I’ve always seen fall as a time for learning something new.  I suppose it goes back to school days.  That empty notebook, waiting for inspiration.  New teachers offering insights into undiscovered topics.  Classes that beg you to open your wallet to explore a new media.  The Art supply store, full of students with endless supply lists. New beginnings.

This fall was especially adventurous.  My husband and I relocated to a charming community in the Hudson River Valley of New York. Close enough to NYC yet a world apart.  Today, as I gaze out my new studio window, I see hills and endless amounts of trees.  Even with the leaves completely down now, its a beautiful sight and snow flurries to boot!  The road to my house is unpaved.  The occasional car I see in a distance must slow down, drive consciously to avoid ruts and on coming cars.  To be present to their surroundings.

It might still be the honeymoon phase of newness but I’m in love.  We’ve had nothing but outstanding experiences with skilled craftspeople helping to get the house in shape.  My dog is in absolute heaven, bounding through the woods after squirrels, nearly levitating with joy and for me, I’ve fallen into a great community of artists, makers and creatives.

This fall I started taking some printmaking classes at the Garrison Art Center. It’s a gem of a facility that presents outstanding exhibitions as well as pottery and printmaking studios that beg for you to roll up your sleeves and get dirty. I haven’t practiced any form of printmaking since college in what seems like a lifetime ago. I loved it then but never had access to a press afterwards and honestly just pursued other things.  It was great to visit that media again. I’m enjoying the physicality of carving, inking and pulling prints off of a beautiful old press.  You know the kind with those enormous wheels. I’ve tried Linotype, Intaglio and woodblock printing and there is just something about wood that really resonates.

Here are my first attempts.  The first image is a Linotype of a Dove Tree, not botanically accurate for color,  I was just testing the media and using available color.  The leaves should be white bracts but the image came out well.  I’ve put them up on Etsy.  The Art Center is going to use the image for their gratitude cards for which I’m thrilled.

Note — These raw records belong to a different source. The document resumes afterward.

(** X12.  The fields of the MOBI header are swapped before its length is
    compared with the record: when record 0 holds 24 to 131 bytes, a
    supported compression type, no encryption and the MOBI id,
    [ParseHeader] accesses bytes outside the record. *)
Theorem ParseHeader_doc_swaps_past_record mobi n tbl rec0 ct :
  ReadRecord a f tbl 0 = Ret rec0 ->
  24 <= Z.of_nat (length rec0) < 132 ->
  rd_be16 rec0 0 = Ret ct -> IsValidCompression (to_i16 ct) = true ->
  (mobi = true -> rd rec0 12 = Ret 0 /\ rd rec0 13 = Ret 0) ->
  take 4 (drop 16 rec0) = MOBI_ID ->
  ParseHeader_doc a f mobi n tbl = Undef.
Proof.
  intros Hr Hlen Hct Hvalid Henc Hid. pose proof (size_bits_ge_32 a) as Hw.
  unfold ParseHeader_doc. rewrite Hr. cbn [bind]. cbv zeta.
  rewrite Hct. cbn [bind].
  destruct (rd_be32_in_range rec0 4) as [us Eus]; [lia | lia |]. rewrite Eus.
  cbn [bind]. unfold rd_be16 at 1.
  destruct (rd_in_range rec0 8) as [v8 E8]; [lia|]; rewrite E8; cbn [bind].
  destruct (rd_in_range rec0 (8 + 1)) as [v9 E9]; [lia|]; rewrite E9; cbn [bind].
  rewrite Hvalid. cbn [negb].
  assert (Hpass : (if mobi
                   then let* e0 := rd rec0 12 in
                        let* e1 := rd rec0 13 in
                        if negb (to_i16 (be16 e1 e0) =? ENCRYPTION_NONE) then Fail else Ret tt
                   else Ret tt) = Ret tt).
  { destruct mobi; [|reflexivity]. destruct (Henc eq_refl) as [-> ->]. reflexivity. }
  rewrite Hpass. cbn [bind].
  unfold kPalmDocHeaderLen. rewrite to_size_small by lia.
  destruct (Z.eqb_spec (Z.of_nat (length rec0) - 16) 0); [lia|].
  destruct (Z.ltb_spec (Z.of_nat (length rec0) - 16) 8); [lia|].
  assert (Hids : exists i0 i1 i2 i3,
             rd rec0 16 = Ret i0 /\ rd rec0 (16 + 1) = Ret i1
             /\ rd rec0 (16 + 2) = Ret i2 /\ rd rec0 (16 + 3) = Ret i3
             /\ [i0; i1; i2; i3] = MOBI_ID).
  { destruct (rd_in_range rec0 16) as [i0 E0]; [lia|].
    destruct (rd_in_range rec0 (16 + 1)) as [i1 E1]; [lia|].
    destruct (rd_in_range rec0 (16 + 2)) as [i2 E2]; [lia|].
    destruct (rd_in_range rec0 (16 + 3)) as [i3 E3]; [lia|].
    exists i0, i1, i2, i3. repeat (split; [assumption|]).
    rewrite <- Hid. apply rd_Ret in E0, E1, E2, E3.
    destruct E0 as [_ E0], E1 as [_ E1], E2 as [_ E2], E3 as [_ E3].
    change (Z.to_nat 16) with 16%nat in E0. change (Z.to_nat (16 + 1)) with 17%nat in E1.
    change (Z.to_nat (16 + 2)) with 18%nat in E2. change (Z.to_nat (16 + 3)) with 19%nat in E3.
    apply list_eq. intros i.
    destruct i as [|[|[|[|i]]]]; cbn [lookup list_lookup];
      rewrite ?lookup_take_lt, ?lookup_drop by lia; cbn [Nat.add]; auto.
    rewrite lookup_take_ge by lia. reflexivity. }
  destruct Hids as (i0 & i1 & i2 & i3 & -> & -> & -> & -> & Hq). cbn [bind].
  rewrite Hq. change (negb (EqN MOBI_ID MOBI_ID 4)) with false. cbv iota.
  apply bind_Undef; [apply rd_be32_not_Fail|]. intros hdrLen.
  destruct (Z.lt_ge_cases (Z.of_nat (length rec0)) 116) as [Hshort|Hlong].
  - apply bind_Undef; [apply swap_fields_not_Fail|]. intros _.
    rewrite rd_be32_outside by (unfold mobiHdr_huffmanFirstRec; lia). reflexivity.
  - apply bind_Undef; [apply swap_fields_not_Fail|]. intros _.
    apply bind_Undef; [apply rd_be32_not_Fail|]. intros first.
    apply bind_Undef; [apply rd_be32_not_Fail|]. intros cnt.
    rewrite (swap_fields_outside rec0 _ (16 + 112)); [reflexivity | | lia].
    cbn. auto.
Qed.
End ShortMobiHeader.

The second is a reductive woodblock print.  Just a made up scene where I wanted to experiment with textures to see what could be done with “U” gouges in splintering wood.  A challenge for sure! This print has a lot of “Noise” which is marks from where the wood was not carved deep enough to avoid ink when it was rolled on.  I went back in each time and carved out the areas, subsequent prints were better, but this is definitely something that needs to improve.  Some of it I like though, because it exposes the material  and the “hand of the artist”.  I hope you like them.  I’m encouraged to continue exploring and refining and experimenting. It’s the season for newness but I won’t be abandoning botanical watercolors or plein air oils just yet. Their lessons have both served me well in this new media.